** Activity **
Identify all lines of the data containing the string "NetworkState" and copy them.

[Data supplied Boundary: Start]

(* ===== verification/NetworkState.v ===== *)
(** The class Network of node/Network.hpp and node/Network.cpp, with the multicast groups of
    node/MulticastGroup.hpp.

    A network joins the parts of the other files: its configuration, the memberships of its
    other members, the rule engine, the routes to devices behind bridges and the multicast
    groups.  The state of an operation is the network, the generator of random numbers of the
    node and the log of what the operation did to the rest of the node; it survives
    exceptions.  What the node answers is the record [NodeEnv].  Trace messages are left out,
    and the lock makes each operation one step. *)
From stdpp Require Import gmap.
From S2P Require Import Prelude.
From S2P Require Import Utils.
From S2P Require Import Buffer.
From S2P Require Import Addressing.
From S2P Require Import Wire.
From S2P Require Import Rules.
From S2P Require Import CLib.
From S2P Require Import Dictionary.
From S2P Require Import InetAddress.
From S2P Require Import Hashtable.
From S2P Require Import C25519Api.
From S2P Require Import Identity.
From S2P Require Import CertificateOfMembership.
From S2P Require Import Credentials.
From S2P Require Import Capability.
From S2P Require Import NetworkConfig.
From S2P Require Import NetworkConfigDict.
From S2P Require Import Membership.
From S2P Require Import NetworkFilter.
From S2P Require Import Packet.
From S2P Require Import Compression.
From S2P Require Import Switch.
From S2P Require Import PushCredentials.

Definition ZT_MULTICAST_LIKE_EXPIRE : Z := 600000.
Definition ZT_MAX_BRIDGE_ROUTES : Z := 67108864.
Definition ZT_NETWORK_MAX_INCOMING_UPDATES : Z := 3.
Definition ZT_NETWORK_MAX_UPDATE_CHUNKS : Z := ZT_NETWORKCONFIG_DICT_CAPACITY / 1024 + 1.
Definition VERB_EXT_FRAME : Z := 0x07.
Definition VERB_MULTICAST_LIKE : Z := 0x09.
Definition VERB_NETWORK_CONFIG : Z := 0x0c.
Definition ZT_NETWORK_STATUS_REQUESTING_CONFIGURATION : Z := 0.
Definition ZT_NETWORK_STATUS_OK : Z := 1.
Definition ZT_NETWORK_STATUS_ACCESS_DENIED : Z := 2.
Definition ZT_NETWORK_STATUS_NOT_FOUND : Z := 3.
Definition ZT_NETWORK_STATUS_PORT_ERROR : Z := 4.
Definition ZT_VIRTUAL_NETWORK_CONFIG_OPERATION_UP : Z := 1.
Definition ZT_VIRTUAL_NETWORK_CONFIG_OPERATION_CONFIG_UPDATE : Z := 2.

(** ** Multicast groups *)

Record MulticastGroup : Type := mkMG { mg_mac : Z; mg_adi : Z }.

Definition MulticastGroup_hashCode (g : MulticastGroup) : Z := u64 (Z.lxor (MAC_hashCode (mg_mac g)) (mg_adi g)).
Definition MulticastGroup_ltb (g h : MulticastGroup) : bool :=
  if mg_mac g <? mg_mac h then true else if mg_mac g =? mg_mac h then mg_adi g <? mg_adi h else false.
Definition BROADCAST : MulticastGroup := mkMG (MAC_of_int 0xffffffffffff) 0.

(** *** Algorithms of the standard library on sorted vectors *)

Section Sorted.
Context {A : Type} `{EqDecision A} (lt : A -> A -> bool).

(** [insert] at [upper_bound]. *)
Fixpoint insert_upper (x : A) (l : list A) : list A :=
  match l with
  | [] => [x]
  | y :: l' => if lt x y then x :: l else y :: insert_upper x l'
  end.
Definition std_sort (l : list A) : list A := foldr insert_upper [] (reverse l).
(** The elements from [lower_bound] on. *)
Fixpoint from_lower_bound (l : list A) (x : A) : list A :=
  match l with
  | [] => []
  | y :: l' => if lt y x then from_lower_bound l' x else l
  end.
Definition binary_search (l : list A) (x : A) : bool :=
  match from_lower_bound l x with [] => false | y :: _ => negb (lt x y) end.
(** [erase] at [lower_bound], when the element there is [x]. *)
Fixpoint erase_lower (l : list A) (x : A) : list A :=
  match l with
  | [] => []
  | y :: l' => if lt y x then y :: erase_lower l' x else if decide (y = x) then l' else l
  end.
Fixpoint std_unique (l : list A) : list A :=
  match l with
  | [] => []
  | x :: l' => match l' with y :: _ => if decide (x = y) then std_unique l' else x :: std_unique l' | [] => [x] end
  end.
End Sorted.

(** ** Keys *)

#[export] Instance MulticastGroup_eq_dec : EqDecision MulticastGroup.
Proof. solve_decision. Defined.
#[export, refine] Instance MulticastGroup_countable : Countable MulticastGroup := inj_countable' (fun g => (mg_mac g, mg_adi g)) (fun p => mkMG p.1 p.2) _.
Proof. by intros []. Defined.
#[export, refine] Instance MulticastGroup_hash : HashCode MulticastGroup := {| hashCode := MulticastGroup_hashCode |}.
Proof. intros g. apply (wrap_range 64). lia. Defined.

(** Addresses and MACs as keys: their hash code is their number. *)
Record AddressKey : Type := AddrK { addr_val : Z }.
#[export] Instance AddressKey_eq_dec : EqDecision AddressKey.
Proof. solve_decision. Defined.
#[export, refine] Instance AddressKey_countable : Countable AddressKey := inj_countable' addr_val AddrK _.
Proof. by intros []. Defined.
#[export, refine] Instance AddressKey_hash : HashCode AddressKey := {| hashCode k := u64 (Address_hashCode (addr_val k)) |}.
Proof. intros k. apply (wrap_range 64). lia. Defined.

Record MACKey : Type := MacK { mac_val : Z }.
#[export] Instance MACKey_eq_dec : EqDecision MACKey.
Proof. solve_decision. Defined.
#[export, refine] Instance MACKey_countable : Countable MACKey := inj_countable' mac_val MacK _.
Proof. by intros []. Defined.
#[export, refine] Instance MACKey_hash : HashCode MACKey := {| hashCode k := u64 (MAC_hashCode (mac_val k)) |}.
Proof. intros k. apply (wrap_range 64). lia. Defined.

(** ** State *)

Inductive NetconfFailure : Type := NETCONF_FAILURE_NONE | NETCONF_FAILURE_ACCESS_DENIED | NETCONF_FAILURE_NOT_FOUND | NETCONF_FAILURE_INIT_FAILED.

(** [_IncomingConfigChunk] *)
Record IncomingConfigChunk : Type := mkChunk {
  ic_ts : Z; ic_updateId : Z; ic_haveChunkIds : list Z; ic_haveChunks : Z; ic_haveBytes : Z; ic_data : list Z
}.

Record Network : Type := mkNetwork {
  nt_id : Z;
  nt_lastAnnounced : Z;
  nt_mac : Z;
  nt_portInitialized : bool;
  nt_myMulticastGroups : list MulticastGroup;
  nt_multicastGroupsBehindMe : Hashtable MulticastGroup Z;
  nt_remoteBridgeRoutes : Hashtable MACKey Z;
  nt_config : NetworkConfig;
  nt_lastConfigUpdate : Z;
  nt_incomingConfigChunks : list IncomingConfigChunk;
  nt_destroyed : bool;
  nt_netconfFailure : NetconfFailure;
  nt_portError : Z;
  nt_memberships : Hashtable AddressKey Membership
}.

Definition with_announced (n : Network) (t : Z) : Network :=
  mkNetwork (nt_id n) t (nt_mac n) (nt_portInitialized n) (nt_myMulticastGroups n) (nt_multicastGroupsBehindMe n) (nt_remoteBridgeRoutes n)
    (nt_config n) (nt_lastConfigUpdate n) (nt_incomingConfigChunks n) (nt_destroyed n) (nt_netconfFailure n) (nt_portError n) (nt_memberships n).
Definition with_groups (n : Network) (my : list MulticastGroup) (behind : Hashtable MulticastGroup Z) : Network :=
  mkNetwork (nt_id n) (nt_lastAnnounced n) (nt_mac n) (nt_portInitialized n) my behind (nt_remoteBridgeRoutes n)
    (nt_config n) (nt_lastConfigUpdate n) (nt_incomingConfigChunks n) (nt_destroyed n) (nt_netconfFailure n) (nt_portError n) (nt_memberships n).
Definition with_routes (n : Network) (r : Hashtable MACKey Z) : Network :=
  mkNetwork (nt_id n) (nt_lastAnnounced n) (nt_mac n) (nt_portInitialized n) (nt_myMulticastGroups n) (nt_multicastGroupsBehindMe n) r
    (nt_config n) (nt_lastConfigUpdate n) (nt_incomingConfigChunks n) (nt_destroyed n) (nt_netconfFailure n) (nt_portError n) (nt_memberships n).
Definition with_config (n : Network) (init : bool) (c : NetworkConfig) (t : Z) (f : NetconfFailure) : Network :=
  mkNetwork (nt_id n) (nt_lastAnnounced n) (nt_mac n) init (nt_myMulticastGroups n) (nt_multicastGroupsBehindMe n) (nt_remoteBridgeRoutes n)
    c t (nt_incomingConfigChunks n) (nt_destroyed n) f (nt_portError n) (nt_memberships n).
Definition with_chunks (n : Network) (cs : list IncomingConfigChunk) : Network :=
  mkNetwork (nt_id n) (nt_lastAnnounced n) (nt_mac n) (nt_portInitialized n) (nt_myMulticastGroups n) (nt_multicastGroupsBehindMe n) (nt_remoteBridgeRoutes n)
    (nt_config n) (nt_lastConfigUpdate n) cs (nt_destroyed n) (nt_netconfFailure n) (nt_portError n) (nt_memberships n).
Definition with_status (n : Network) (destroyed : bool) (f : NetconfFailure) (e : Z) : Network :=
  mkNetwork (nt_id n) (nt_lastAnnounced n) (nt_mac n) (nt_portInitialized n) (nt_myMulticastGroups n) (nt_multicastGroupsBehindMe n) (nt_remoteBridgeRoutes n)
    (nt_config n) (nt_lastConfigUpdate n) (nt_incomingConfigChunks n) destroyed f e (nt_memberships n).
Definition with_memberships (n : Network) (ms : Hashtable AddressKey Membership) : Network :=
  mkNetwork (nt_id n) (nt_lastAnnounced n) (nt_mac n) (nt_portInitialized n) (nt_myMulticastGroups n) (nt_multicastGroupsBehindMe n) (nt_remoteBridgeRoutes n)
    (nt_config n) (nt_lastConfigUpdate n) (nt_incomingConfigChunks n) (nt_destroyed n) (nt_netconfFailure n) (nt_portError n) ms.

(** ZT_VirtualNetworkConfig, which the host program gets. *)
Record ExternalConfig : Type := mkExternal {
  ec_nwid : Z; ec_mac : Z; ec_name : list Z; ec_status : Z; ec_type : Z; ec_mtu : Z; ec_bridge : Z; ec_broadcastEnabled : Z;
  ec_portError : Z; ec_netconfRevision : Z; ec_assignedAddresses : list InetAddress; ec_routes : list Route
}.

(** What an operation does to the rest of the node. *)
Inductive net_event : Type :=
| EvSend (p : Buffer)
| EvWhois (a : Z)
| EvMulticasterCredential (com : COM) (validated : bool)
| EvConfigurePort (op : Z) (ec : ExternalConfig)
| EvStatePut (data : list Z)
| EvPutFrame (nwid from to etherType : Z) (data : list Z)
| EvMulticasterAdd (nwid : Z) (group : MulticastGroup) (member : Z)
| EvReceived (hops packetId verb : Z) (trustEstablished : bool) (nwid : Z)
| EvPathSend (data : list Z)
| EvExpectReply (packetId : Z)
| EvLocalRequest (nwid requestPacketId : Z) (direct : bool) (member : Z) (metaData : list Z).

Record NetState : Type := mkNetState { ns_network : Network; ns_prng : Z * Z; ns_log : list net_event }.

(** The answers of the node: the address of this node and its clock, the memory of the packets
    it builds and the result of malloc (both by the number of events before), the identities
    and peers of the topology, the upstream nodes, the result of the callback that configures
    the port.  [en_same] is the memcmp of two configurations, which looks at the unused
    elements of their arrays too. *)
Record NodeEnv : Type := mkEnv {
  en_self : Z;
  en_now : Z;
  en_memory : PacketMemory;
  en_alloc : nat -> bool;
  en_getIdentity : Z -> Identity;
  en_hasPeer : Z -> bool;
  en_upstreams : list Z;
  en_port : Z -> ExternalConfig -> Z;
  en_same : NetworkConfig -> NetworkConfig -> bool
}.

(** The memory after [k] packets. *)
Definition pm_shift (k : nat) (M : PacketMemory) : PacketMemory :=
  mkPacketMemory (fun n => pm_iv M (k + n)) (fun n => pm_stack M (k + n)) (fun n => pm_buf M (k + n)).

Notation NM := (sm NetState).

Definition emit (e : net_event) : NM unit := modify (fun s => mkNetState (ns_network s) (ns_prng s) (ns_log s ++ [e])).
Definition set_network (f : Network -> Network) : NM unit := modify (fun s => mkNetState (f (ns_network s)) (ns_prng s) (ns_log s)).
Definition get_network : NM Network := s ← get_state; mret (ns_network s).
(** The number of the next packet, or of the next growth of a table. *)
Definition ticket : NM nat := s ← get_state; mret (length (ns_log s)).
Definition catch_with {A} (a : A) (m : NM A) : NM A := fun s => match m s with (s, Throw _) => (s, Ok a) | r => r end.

[Data supplied Boundary: End]
[Data supplied Boundary: Start]

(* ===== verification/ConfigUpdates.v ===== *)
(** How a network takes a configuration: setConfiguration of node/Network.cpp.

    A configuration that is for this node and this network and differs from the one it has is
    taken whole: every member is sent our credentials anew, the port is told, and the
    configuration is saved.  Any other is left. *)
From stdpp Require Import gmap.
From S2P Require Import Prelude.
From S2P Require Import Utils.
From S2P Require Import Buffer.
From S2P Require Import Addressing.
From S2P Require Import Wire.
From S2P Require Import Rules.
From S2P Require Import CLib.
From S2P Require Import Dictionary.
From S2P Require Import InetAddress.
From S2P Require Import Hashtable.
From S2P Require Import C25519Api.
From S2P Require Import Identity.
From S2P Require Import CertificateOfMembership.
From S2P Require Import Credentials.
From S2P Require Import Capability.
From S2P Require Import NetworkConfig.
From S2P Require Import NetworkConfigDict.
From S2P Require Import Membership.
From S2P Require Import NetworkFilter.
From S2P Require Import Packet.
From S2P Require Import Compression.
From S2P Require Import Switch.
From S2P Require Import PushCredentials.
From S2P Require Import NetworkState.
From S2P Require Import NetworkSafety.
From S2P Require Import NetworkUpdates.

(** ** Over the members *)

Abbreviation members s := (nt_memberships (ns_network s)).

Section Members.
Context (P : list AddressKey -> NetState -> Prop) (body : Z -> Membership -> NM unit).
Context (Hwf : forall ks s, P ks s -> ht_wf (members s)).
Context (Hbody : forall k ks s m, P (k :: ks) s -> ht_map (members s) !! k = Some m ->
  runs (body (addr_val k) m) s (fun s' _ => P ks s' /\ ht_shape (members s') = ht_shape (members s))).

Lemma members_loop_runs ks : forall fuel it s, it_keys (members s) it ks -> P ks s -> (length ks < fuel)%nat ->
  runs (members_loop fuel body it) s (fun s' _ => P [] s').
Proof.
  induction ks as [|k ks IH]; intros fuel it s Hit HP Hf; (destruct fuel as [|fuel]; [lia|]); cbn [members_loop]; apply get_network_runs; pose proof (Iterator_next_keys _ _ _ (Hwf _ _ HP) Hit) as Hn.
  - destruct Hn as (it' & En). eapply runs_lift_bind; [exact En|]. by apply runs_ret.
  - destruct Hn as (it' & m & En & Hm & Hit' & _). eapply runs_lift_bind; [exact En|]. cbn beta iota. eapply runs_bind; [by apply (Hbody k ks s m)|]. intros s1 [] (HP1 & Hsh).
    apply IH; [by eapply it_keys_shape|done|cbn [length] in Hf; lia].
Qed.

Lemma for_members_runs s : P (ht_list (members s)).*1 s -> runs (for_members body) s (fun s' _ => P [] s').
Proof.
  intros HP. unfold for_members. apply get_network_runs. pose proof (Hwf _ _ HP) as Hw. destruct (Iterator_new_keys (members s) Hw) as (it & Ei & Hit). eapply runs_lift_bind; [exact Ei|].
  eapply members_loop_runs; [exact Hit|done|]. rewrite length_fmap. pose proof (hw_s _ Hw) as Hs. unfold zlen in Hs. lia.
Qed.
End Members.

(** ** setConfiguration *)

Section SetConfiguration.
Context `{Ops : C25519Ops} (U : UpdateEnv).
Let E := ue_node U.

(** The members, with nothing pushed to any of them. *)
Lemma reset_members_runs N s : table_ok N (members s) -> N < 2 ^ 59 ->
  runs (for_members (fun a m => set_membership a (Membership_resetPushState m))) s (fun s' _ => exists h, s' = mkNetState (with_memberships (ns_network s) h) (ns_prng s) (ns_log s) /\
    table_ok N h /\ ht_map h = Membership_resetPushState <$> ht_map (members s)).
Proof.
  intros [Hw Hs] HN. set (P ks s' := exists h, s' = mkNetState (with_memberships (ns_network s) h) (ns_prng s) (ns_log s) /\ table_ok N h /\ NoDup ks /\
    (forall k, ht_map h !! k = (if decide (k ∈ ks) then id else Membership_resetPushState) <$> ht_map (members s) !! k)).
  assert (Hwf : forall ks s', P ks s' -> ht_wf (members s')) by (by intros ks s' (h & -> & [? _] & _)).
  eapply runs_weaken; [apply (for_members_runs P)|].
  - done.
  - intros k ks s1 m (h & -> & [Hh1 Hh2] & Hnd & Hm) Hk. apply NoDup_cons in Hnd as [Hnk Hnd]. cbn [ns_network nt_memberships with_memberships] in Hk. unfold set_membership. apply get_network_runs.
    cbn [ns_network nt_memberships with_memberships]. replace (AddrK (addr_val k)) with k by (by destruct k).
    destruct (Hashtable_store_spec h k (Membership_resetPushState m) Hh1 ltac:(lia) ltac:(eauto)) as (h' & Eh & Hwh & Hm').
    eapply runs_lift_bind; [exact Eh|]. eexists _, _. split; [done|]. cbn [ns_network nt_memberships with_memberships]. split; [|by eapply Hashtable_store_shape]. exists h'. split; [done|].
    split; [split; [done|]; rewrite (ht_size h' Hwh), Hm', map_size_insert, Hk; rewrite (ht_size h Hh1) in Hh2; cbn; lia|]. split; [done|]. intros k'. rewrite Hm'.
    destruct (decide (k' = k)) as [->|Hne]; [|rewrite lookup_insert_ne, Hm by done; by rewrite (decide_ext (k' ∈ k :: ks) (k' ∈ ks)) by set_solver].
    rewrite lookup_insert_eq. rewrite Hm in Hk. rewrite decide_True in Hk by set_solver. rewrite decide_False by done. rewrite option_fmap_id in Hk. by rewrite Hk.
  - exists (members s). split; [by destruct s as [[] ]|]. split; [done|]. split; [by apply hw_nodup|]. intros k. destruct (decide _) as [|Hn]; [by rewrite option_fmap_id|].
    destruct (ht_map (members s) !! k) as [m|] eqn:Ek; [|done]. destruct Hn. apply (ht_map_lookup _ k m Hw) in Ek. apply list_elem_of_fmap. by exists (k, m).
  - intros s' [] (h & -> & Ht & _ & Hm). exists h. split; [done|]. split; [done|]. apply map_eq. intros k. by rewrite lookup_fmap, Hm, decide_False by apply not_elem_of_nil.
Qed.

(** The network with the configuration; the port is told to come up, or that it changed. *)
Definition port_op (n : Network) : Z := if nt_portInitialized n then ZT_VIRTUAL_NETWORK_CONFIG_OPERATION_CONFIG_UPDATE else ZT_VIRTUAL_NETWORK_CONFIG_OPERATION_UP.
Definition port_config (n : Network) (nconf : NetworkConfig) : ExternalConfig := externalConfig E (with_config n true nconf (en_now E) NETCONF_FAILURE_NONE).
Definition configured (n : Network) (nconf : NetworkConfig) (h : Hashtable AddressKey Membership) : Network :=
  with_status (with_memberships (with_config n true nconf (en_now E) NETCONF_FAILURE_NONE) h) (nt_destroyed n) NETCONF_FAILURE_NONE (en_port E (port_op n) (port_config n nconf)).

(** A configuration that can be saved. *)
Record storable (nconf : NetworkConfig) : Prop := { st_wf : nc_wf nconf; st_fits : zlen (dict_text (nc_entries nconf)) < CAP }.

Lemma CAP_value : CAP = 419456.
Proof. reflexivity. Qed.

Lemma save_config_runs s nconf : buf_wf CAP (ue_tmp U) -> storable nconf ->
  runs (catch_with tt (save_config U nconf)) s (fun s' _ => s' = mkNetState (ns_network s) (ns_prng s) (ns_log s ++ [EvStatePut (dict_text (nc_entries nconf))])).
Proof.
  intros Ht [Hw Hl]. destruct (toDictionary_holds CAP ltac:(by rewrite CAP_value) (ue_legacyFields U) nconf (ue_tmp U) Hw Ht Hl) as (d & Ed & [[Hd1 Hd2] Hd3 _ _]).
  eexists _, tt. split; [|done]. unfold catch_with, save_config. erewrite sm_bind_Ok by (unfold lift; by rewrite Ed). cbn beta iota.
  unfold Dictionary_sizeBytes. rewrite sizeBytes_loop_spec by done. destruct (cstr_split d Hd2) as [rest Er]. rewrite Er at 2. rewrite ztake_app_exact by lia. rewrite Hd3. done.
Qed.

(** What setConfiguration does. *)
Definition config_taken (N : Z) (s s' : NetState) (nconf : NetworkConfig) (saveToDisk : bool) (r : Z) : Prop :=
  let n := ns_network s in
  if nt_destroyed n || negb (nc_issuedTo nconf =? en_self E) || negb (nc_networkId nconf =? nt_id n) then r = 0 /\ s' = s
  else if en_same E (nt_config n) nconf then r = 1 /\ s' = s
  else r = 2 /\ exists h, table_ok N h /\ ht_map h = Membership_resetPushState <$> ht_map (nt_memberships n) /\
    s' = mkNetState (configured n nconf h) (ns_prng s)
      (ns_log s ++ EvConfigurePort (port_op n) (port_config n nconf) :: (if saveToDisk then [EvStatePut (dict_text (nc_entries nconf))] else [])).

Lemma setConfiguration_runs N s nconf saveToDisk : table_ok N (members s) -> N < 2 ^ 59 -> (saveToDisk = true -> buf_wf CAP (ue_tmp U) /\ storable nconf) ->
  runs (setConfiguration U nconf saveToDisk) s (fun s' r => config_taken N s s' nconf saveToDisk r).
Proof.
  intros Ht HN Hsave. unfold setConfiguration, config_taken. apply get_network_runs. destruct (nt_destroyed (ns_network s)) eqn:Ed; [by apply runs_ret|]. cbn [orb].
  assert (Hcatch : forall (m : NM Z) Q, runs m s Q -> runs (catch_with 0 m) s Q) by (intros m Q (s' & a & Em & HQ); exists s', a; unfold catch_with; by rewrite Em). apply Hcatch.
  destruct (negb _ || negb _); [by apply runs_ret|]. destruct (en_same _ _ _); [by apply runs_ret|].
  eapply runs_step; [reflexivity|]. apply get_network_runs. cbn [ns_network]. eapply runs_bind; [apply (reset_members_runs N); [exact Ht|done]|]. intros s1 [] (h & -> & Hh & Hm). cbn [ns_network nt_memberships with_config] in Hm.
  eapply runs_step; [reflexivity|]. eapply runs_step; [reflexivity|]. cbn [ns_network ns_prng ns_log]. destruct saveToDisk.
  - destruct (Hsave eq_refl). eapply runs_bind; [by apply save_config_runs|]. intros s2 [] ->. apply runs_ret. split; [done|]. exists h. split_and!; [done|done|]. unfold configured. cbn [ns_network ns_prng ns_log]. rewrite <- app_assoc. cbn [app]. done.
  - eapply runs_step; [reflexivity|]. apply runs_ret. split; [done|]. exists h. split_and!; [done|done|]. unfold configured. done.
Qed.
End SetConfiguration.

[Data supplied Boundary: End]

** Finished task **
(* ===== verification/NetworkState.v ===== *)
From S2P Require Import NetworkState.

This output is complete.